Consumer sentiment around the world is weak and deteriorating according to Nestle’s CEO, Paul Bulke, and Unilever’s CEO, Jean-Marc Huet believes that the global slowdown has been more pronounced and more prolonged than expected.
According to him the Emerging Markets (EM) weakened further in 3Q14.
The slowdown is seen as cyclical not structural.
Following the fall in the oil price and subsequent devaluation of the naira, the macro outlook in Nigeria is looking less robust.
“It is questionable whether the central bank will continue to defend the currency. The government’s proposal to cut spending in FY15 and the recent tightening of monetary policy by the central bank imply that the consumer will face further headwinds in 2015,” said Robyn Collins, an analyst with Renaissance Capital in a note released on December 02.
“We now expect consumer confidence to deteriorate further and remain negative until YE15,” Collins said.
The Federal Government is proposing to cut down the 2015 budget by 6 percent and reduce the benchmark oil price used for calculating revenues to $73 per barrel from $78.
The naira has lost some 13 percent versus the dollar this year as the central bank devalued the currency to prevent a depletion of its foreign currency reserves.
Inflation for September in Nigeria printed at 8.1 percent although BusinessDay believes it will rise to near double digits next year on the back of the pass through of a lower naira and eventual removal of petroleum subsidies.
Following the fall in oil prices, Rencap says it is questionable whether the central bank will continue to defend the currency and expects a tightening of monetary policy and government spending to result in an even more constrained consumer environment in 2015.
“We have reduced our revenue growth forecasts for FY15 as a result, although lower global commodity prices lead us to believe margins will be sustained despite our assumed naira devaluation to NGN197/$ by YE15E, even in the absence of selling price increases,” said Collins.
“Nestle and GSK (TP: NGN76) continue to offer value, in our view, and we maintain our BUY ratings on both stocks but reduce our Nestle TP to NGN980 (from NGN1,200) on headline earnings per share (HEPS) forecast adjustments.
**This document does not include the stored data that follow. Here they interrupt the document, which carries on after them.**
(** Every call a run of [executeUnstake] makes is a read of the wallet's
    position, of the decimals or of the wallet's balance of the loan token
    or of wrapped SOL, a [wait()], the approval of the staking contract for
    exactly the loan read first, or the unstake of exactly the stake read
    first. *)
Theorem executeUnstake_calls (w : W) :
  let tr := trace (snd (executeUnstake (init w))) in
  Forall (fun ev => unstaking_call wallet_address
                      (fst (position_read tr)) (snd (position_read tr))
                      (call_of ev)) tr.
Proof.
  intros tr. subst tr.
  destruct (executeUnstake (init w)) as [r s'] eqn:H.
  unfold executeUnstake in H.
  repeat step H; finish H.
  all: unfold position_read; read_trace.
  all: every_call.
Qed.

(** How [executeUnstake] ends.  It returns a result only after an unstake
    of the whole positive stake read first has resolved to a transaction
    and a [wait()] on it has resolved, with a loan-token balance read that
    covers the loan; the amount withdrawn is that stake, and the new
    position is what the last call, a re-read, resolved to.  It returns
    nothing, after reads only, exactly when the stake read is not positive.
    What it throws is the error of a missing key or the [TypeError] of a
    key that is not a private key, before any call, the last error of a
    call that the retry executor gave up on, or the error of an
    insufficient loan-token balance. *)
Theorem executeUnstake_outcome (w : W) :
  let run := executeUnstake (init w) in
  let tr := trace (snd run) in
  match fst run with
  | inr (Some u) =>
      exists staked loaned decimals loanBalance tx newStaked newLoaned earlier,
        first read_stake tr = Some (staked, loaned) /\
        first read_decimals tr = Some decimals /\
        first (read_balance LOAN_TOKEN_ADDRESS) tr = Some loanBalance /\
        0 < staked /\ loaned <= loanBalance /\
        In (Ev (CUnstake STAKING_CONTRACT_ADDRESS staked) (inr tx)) tr /\
        In (Ev (CWait tx) (inr tt)) tr /\
        tr = (earlier ++ [Ev (CGetUserStake STAKING_CONTRACT_ADDRESS wallet_address)
                             (inr (newStaked, newLoaned))])%list /\
        u = {| withdrawnAmount := formatUnits staked decimals;
               newStakedAmount := formatUnits newStaked decimals;
               newLoanedAmount := formatUnits newLoaned 18 |}
  | inr None =>
      fst (position_read tr) <= 0 /\ only_views tr
  | inl e =>
      (falsy ETH_PRIVATE_KEY = true /\ e = missing_key /\ tr = []) \/
      key_refused e tr \/
      gave_up_with e tr \/
      exists loanBalance,
        first (read_balance LOAN_TOKEN_ADDRESS) tr = Some loanBalance /\
        loanBalance < snd (position_read tr) /\
        e = insufficient_loan_balance (snd (position_read tr)) loanBalance
  end.
Proof.
  intros run tr. subst tr run.
  destruct (executeUnstake (init w)) as [r s'] eqn:H.
  cbn [fst snd]. unfold executeUnstake in H.
  repeat count H; finish H.
  all: unfold position_read, only_views.
  all: try (right; left; eexists; repeat split; eassumption).
  all: try (right; right; left;
            match goal with
            | Hn : _ /\ last _ _ = _ |- _ => destruct Hn as [Hlen <-]
            end;
            first [ apply gave_up_with_intro
                  | apply (gave_up_with_intro []) ]; exact Hlen).
  all: try (left; repeat split; reflexivity).
  all: read_trace.
  all: repeat match goal with u : unit |- _ => destruct u end.
  all: try (split; [apply Z.leb_le; assumption | every_call]).
  all: try (right; right; right; eexists; split; [reflexivity|];
            split; [apply Z.ltb_lt; assumption | reflexivity]).
  all: do 8 eexists; repeat (split; [reflexivity|]).
  all: split; [apply Z.leb_gt; assumption|].
  all: split; [apply Z.ltb_ge; assumption|].
  all: split; [in_trace|]. 
  all: split; [in_trace|].
  all: split; [exact (app_assoc _ _ _) | reflexivity].
Qed.

(** [getStakeInfo] only reads the ledger.  What it returns is the position
    read, formatted with the decimals read; what it throws is the error of a
    missing key or the [TypeError] of a key that is not a private key,
    before any call, or the last error of a read that the retry executor
    gave up on. *)
Theorem getStakeInfo_outcome (w : W) :
  let run := getStakeInfo (init w) in
  let tr := trace (snd run) in
  only_views tr /\
  match fst run with
  | inr p =>
      exists staked loaned decimals,
        first read_stake tr = Some (staked, loaned) /\
        first read_decimals tr = Some decimals /\
        p = {| stakedAmount := formatUnits staked decimals;
               loanedAmount := formatUnits loaned 18 |}
  | inl e =>
      (falsy ETH_PRIVATE_KEY = true /\ e = missing_key /\ tr = []) \/
      key_refused e tr \/
      gave_up_with e tr
  end.
Proof.
  intros run tr. subst tr run.
  destruct (getStakeInfo (init w)) as [r s'] eqn:H.
  cbn [fst snd]. unfold getStakeInfo in H.
  repeat count H; finish H.
  all: unfold only_views; (split; [every_call|]).
  all: try (right; left; eexists; repeat split; eassumption).
  all: try (right; right;
            match goal with
            | Hn : _ /\ last _ _ = _ |- _ => destruct Hn as [Hlen <-]
            end;
            first [ apply gave_up_with_intro
                  | apply (gave_up_with_intro []) ]; exact Hlen).
  all: try (left; repeat split; reflexivity).
  all: read_trace.
  all: do 3 eexists; repeat split; reflexivity.
Qed.

(** The replies of [POST /api/unstake].  200 is answered only after an
    unstake of the whole positive stake read has resolved and been
    confirmed, with that stake as the amount withdrawn; 400 only after a
    read of a stake that is not positive, and reads only; 500 carries the
    message of the error logged, or the fallback text when it has none.  The
    handler itself throws only when the error caught is [undefined]. *)
Theorem unstake_handler_reply (w : W) :
  let run := unstake_handler (init w) in
  let tr := trace (snd run) in
  match fst run with
  | inr (Unstake200 m withdrawn) =>
      m = "Unstaking operation completed successfully" /\
      0 < fst (position_read tr) /\
      exists decimals tx,
        first read_decimals tr = Some decimals /\
        withdrawn = formatUnits (fst (position_read tr)) decimals /\
        In (Ev (CUnstake STAKING_CONTRACT_ADDRESS (fst (position_read tr)))
               (inr tx)) tr /\
        In (Ev (CWait tx) (inr tt)) tr
  | inr (Unstake400 m) =>
      m = "No stakes to unstake" /\
      fst (position_read tr) <= 0 /\ only_views tr
  | inr (Unstake500 m) =>
      exists e,
        e <> Undefined /\
        m = message_or e "Error executing unstaking" /\
        In (Err, [PStr "API error:"; PThrown e]) (logs (snd run))
  | inl e =>
      e = message_of_undefined /\ gave_up_with Undefined tr
  end.
Proof.
  intros run tr. subst tr run.
  destruct (unstake_handler (init w)) as [r s'] eqn:H.
  cbn [fst snd]. unfold unstake_handler, executeUnstake in H.
  repeat count H; finish H.
  all: unfold position_read, only_views, message_of_undefined.
  all: repeat match goal with u : unit |- _ => destruct u end.
  all: try (eexists; (split; [|split; [|in_trace]]);
            [ discriminate
            | simpl;
              repeat match goal with
                     | Hm : String.eqb ?m "" = _
                       |- context [String.eqb ?m ""] => rewrite Hm
                     end;
              reflexivity ]).
  all: try (split; [reflexivity|];
            match goal with
            | Hn : _ /\ last _ _ = _ |- _ => destruct Hn as [Hlen <-]
            end;
            first [ apply gave_up_with_intro
                  | apply (gave_up_with_intro []) ]; exact Hlen).
  all: read_trace.
  all: try (split; [reflexivity|]; split;
            [apply Z.leb_le; assumption | every_call]).
  all: split; [reflexivity|]; split; [apply Z.leb_gt; assumption|].
  all: do 2 eexists; repeat (split; [reflexivity|]); split; in_trace.
Qed.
We reduce our TPs on Unilever (TP: NGN25, from NGN39) and Cadbury (TP: NGN43, from NGN53) on limited earnings visibility and retain our SELL ratings.”
BusinessDay believes that other companies that are exposed to general consumer spending such as Dangote Cement, Nigerian Breweries, Dangote Flour and Guinness Nigeria will have earnings and revenues squeezed next year.
Consumer companies are highly exposed to the naira in their input costs.
The MPC last month hiked the policy rate by 1 ppt to 13 percent, the highest it has been since the global financial crisis.
The higher interest rates and contractionary fiscal policy implies the prospects of wage increases for civil servants, in the short term, have dimmed, says Rencap.
“Of the four variables we use to explain the Consumer Confidence Index in our regression model (including oil output and real GDP growth), we find the index to be most sensitive to interest rate movements,” Collins said.